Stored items
------------------------------------------------

(** * Verification of the game core of ut-game-jam-2025

    A shallow embedding of the score manager and the pause / respawn state
    machine (class [Game], the second class of src/core/input.js) and of
    the movement resolver's collision, ground and placement routines
    (class [Player], src/entities/player.js).

    JavaScript numbers are modelled as exact rationals ([Q]): rounding,
    NaN and the infinities of IEEE doubles are outside the model, except
    where the code itself names them ([Infinity] in the push-axis search,
    the falsy NaN in [||]).  Integer-valued results ([Math.floor]) are [Z].
    A double can round where a rational does not, so what is stated about
    the value of a score is stated where the method computes with integers
    that a double holds exactly.

    Plain objects used as maps ([keyMappings], [inputState],
    [otherPlayers]) inherit from [Object.prototype], and a method that a
    class does not define is [undefined] where it is called: both are part
    of the model, and a call that throws is a [Throw] completion. *)

From Stdlib Require Import QArith Qround Qabs Qminmax ZArith List Sorted String Ascii Bool Lia Lqa.
Import ListNotations.
Local Open Scope Q_scope.

(** ** Numbers *)

(** [Math.sign] on a finite number. *)
Definition Math_sign (a : Q) : Q :=
  match Qcompare a 0 with
  | Lt => -(1)
  | Eq => 0
  | Gt => 1
  end.

Definition Math_abs (a : Q) : Q := Qabs a.
Definition Math_max (a b : Q) : Q := Qmax a b.
Definition Math_floor (a : Q) : Z := Qfloor a.

(** [a < b], [a <= b] as the booleans the code branches on. *)
Definition Qltb (a b : Q) : bool :=
  match Qcompare a b with Lt => true | _ => false end.
Definition Qleb (a b : Q) : bool :=
  match Qcompare a b with Gt => false | _ => true end.

(** ** Session state ([Game.state]) *)

(** What [levelManager.collectItem] hands back for a pickup: its identity,
    its [type] ('artifact', 'memory', 'health') and, when present, the
    [type] of its [effect]. *)
Record ItemData := mkItemData {
  id : string;
  type : string;
  effect : option string
}.

Module State.
Record t := mk {
  artifacts : Z;
  memories : Z;
  collectedMemories : list ItemData;
  depth : Q;
  gameTimer : Q;
  playerHealth : option (Q * Q);
  gameOverReason : option string;
  gameWon : bool;
  finalScore : Z;
  scoreFromLastAttempt : option Z
}.

(** The object literal of the constructor and of [restart]. *)
Definition initial : t :=
  {| artifacts := 0; memories := 0; collectedMemories := [];
     depth := 0; gameTimer := 0; playerHealth := None;
     gameOverReason := None; gameWon := false; finalScore := 0;
     scoreFromLastAttempt := None |}.

Definition set_artifacts (s : t) (v : Z) : t :=
  mk v (memories s) (collectedMemories s) (depth s) (gameTimer s)
     (playerHealth s) (gameOverReason s) (gameWon s) (finalScore s)
     (scoreFromLastAttempt s).
Definition set_memories (s : t) (v : Z) : t :=
  mk (artifacts s) v (collectedMemories s) (depth s) (gameTimer s)
     (playerHealth s) (gameOverReason s) (gameWon s) (finalScore s)
     (scoreFromLastAttempt s).
Definition set_collectedMemories (s : t) (v : list ItemData) : t :=
  mk (artifacts s) (memories s) v (depth s) (gameTimer s)
     (playerHealth s) (gameOverReason s) (gameWon s) (finalScore s)
     (scoreFromLastAttempt s).
Definition set_depth (s : t) (v : Q) : t :=
  mk (artifacts s) (memories s) (collectedMemories s) v (gameTimer s)
     (playerHealth s) (gameOverReason s) (gameWon s) (finalScore s)
     (scoreFromLastAttempt s).
Definition set_gameTimer (s : t) (v : Q) : t :=
  mk (artifacts s) (memories s) (collectedMemories s) (depth s) v
     (playerHealth s) (gameOverReason s) (gameWon s) (finalScore s)
     (scoreFromLastAttempt s).
Definition set_playerHealth (s : t) (v : option (Q * Q)) : t :=
  mk (artifacts s) (memories s) (collectedMemories s) (depth s) (gameTimer s)
     v (gameOverReason s) (gameWon s) (finalScore s)
     (scoreFromLastAttempt s).
Definition set_gameOverReason (s : t) (v : option string) : t :=
  mk (artifacts s) (memories s) (collectedMemories s) (depth s) (gameTimer s)
     (playerHealth s) v (gameWon s) (finalScore s)
     (scoreFromLastAttempt s).
Definition set_gameWon (s : t) (v : bool) : t :=
  mk (artifacts s) (memories s) (collectedMemories s) (depth s) (gameTimer s)
     (playerHealth s) (gameOverReason s) v (finalScore s)
     (scoreFromLastAttempt s).
Definition set_finalScore (s : t) (v : Z) : t :=
  mk (artifacts s) (memories s) (collectedMemories s) (depth s) (gameTimer s)
     (playerHealth s) (gameOverReason s) (gameWon s) v
     (scoreFromLastAttempt s).
Definition set_scoreFromLastAttempt (s : t) (v : option Z) : t :=
  mk (artifacts s) (memories s) (collectedMemories s) (depth s) (gameTimer s)
     (playerHealth s) (gameOverReason s) (gameWon s) (finalScore s) v.
End State.

(** ** Score manager *)

Module Score.

(** [Game.calculateScore(isWin)], reading the three fields of [this.state]
    it uses. *)
Definition calculateScore (state : State.t) (isWin : bool) : Z :=
  let BaseTimeScore := 10000 in
  let PenaltyPerSecond := 10 in
  let PointsPerArtifact := 1000%Z in
  let PointsPerMemory := 750%Z in
  let WinBonus := 1000 in
  let elapsedSeconds := State.gameTimer state in
  let numArtifacts := State.artifacts state in
  let numMemories := State.memories state in
  let TimeScore := Math_max 0 (BaseTimeScore - elapsedSeconds * PenaltyPerSecond) in
  let CollectibleScore :=
    inject_Z (numArtifacts * PointsPerArtifact + numMemories * PointsPerMemory) in
  let CalculatedScore := TimeScore + CollectibleScore in
  let CalculatedScore :=
    if isWin then CalculatedScore + WinBonus else CalculatedScore in
  Math_floor CalculatedScore.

------------------------------------------------

TASK GOAL: Retype nothing except the lines from the line holding "v (gameOverReason s)" through the last line of the entries, both included.

TASK OUTPUT:
     v (gameOverReason s) (gameWon s) (finalScore s)
     (scoreFromLastAttempt s).
Definition set_gameOverReason (s : t) (v : option string) : t :=
  mk (artifacts s) (memories s) (collectedMemories s) (depth s) (gameTimer s)
     (playerHealth s) v (gameWon s) (finalScore s)
     (scoreFromLastAttempt s).
Definition set_gameWon (s : t) (v : bool) : t :=
  mk (artifacts s) (memories s) (collectedMemories s) (depth s) (gameTimer s)
     (playerHealth s) (gameOverReason s) v (finalScore s)
     (scoreFromLastAttempt s).
Definition set_finalScore (s : t) (v : Z) : t :=
  mk (artifacts s) (memories s) (collectedMemories s) (depth s) (gameTimer s)
     (playerHealth s) (gameOverReason s) (gameWon s) v
     (scoreFromLastAttempt s).
Definition set_scoreFromLastAttempt (s : t) (v : option Z) : t :=
  mk (artifacts s) (memories s) (collectedMemories s) (depth s) (gameTimer s)
     (playerHealth s) (gameOverReason s) (gameWon s) (finalScore s) v.
End State.

(** ** Score manager *)

Module Score.

(** [Game.calculateScore(isWin)], reading the three fields of [this.state]
    it uses. *)
Definition calculateScore (state : State.t) (isWin : bool) : Z :=
  let BaseTimeScore := 10000 in
  let PenaltyPerSecond := 10 in
  let PointsPerArtifact := 1000%Z in
  let PointsPerMemory := 750%Z in
  let WinBonus := 1000 in
  let elapsedSeconds := State.gameTimer state in
  let numArtifacts := State.artifacts state in
  let numMemories := State.memories state in
  let TimeScore := Math_max 0 (BaseTimeScore - elapsedSeconds * PenaltyPerSecond) in
  let CollectibleScore :=
    inject_Z (numArtifacts * PointsPerArtifact + numMemories * PointsPerMemory) in
  let CalculatedScore := TimeScore + CollectibleScore in
  let CalculatedScore :=
    if isWin then CalculatedScore + WinBonus else CalculatedScore in
  Math_floor CalculatedScore.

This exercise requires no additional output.